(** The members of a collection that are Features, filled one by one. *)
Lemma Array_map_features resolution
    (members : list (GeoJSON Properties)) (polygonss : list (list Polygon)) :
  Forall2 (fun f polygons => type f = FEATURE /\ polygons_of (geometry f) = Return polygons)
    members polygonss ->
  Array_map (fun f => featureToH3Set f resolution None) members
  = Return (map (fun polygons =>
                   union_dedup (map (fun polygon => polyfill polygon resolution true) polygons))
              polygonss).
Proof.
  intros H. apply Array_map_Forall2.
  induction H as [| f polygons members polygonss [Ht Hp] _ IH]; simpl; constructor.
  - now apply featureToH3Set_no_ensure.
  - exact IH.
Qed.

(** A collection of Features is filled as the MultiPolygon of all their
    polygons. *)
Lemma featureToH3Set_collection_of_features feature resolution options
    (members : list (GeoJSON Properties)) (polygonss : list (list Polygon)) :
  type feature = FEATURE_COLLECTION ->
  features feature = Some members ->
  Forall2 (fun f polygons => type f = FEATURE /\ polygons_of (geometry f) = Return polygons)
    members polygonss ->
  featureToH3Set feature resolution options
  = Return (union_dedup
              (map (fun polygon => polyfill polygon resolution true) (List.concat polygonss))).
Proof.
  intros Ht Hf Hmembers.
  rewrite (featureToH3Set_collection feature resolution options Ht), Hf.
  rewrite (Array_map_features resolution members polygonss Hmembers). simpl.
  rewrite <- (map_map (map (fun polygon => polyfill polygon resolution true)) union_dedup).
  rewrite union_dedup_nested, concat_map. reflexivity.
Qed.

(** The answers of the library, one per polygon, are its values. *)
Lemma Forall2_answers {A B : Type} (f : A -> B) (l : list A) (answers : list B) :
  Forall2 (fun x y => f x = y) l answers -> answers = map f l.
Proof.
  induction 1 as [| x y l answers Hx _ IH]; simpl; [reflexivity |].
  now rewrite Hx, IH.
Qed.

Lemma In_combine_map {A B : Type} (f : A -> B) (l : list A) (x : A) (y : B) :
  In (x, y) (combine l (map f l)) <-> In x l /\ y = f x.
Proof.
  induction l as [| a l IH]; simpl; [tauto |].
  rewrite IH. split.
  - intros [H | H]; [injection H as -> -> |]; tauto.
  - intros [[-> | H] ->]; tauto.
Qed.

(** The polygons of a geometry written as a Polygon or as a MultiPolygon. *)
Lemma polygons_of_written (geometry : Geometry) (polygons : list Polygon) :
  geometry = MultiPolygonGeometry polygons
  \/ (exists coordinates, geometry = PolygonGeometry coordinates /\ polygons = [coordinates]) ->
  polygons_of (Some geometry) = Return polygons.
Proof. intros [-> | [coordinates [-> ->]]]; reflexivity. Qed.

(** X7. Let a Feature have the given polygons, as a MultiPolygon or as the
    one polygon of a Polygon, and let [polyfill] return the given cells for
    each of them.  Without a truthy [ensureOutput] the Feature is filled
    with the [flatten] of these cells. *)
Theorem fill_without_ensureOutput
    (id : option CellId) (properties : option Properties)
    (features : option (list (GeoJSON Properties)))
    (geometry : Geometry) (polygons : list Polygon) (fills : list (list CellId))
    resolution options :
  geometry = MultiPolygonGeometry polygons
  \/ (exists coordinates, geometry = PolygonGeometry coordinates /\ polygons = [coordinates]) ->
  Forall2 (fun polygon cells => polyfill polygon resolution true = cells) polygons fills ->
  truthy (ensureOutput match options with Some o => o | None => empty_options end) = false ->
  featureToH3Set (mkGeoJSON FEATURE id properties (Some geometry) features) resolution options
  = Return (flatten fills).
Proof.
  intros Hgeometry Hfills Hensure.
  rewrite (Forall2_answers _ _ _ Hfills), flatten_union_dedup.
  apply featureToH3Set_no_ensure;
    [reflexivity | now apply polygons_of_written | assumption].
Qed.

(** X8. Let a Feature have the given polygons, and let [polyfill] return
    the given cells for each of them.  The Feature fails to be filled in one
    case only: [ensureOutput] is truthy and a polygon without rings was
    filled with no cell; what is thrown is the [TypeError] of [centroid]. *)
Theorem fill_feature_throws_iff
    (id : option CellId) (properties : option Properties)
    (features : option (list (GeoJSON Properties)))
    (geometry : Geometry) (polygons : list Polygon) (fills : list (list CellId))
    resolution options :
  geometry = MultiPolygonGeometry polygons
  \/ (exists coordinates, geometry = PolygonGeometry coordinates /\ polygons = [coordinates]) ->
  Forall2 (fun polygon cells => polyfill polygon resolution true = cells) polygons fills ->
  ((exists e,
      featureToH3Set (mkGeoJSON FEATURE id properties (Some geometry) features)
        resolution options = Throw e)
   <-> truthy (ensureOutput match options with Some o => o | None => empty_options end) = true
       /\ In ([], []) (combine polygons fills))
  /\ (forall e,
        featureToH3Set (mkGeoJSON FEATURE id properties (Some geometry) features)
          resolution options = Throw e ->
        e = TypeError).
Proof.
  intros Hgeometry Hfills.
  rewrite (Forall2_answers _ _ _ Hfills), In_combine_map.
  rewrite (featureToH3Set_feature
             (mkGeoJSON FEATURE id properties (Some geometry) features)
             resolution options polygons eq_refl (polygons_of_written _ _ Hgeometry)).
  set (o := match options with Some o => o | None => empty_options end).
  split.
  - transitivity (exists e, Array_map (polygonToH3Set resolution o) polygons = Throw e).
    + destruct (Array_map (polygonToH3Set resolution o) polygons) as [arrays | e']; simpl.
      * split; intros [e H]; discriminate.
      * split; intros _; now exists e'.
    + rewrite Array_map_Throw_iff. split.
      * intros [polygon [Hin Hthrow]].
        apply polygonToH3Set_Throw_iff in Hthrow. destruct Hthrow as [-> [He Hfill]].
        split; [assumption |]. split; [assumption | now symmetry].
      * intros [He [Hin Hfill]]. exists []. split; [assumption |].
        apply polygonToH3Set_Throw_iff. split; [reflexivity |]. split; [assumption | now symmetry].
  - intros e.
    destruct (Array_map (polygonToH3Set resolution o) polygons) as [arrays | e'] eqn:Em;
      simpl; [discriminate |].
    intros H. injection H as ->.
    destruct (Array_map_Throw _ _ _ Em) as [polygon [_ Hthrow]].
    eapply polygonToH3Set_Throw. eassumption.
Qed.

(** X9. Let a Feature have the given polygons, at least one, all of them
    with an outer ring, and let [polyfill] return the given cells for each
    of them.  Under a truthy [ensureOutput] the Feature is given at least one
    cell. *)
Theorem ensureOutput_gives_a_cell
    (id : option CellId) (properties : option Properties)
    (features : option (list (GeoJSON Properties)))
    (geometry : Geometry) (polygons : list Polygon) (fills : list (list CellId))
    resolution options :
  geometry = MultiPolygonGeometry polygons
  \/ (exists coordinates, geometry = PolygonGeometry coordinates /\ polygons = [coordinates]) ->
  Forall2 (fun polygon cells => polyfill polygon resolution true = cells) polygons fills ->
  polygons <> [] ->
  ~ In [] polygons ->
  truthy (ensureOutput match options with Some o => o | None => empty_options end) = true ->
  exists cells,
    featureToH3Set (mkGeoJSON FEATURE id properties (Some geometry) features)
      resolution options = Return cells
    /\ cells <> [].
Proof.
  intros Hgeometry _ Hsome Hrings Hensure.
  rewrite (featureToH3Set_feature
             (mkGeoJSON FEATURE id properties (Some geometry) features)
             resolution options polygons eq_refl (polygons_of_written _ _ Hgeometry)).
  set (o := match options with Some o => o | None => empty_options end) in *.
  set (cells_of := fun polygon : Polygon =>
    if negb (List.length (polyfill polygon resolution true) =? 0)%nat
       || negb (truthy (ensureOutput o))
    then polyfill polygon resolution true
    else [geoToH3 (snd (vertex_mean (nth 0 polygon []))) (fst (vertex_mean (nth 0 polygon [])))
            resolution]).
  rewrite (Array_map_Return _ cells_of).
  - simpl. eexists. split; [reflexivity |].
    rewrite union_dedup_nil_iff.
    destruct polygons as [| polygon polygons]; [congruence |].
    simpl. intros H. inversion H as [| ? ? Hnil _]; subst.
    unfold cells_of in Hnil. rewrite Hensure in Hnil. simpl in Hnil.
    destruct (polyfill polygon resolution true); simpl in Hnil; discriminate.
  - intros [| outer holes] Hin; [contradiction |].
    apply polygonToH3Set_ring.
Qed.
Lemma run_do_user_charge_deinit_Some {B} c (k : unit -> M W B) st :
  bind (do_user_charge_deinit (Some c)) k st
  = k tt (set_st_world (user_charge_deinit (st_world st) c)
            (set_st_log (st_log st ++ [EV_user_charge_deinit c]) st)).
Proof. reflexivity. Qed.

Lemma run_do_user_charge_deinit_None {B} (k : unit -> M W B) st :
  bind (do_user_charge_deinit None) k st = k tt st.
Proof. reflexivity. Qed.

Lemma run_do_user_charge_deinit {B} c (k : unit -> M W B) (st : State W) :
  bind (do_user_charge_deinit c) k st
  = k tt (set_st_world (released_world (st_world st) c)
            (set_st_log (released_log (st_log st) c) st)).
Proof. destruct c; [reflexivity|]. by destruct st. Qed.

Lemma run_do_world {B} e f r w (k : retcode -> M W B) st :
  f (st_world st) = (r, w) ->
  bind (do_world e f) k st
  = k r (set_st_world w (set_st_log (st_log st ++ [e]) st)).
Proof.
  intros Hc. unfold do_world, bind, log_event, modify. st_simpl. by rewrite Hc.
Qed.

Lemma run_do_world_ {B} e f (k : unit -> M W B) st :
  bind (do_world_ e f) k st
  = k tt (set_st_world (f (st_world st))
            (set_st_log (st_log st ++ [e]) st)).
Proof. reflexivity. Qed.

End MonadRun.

※

→ To do
In the material above, which lines contain "negb"? Copy each of them.

→ Response to this task
    if negb (List.length (polyfill polygon resolution true) =? 0)%nat
       || negb (truthy (ensureOutput o))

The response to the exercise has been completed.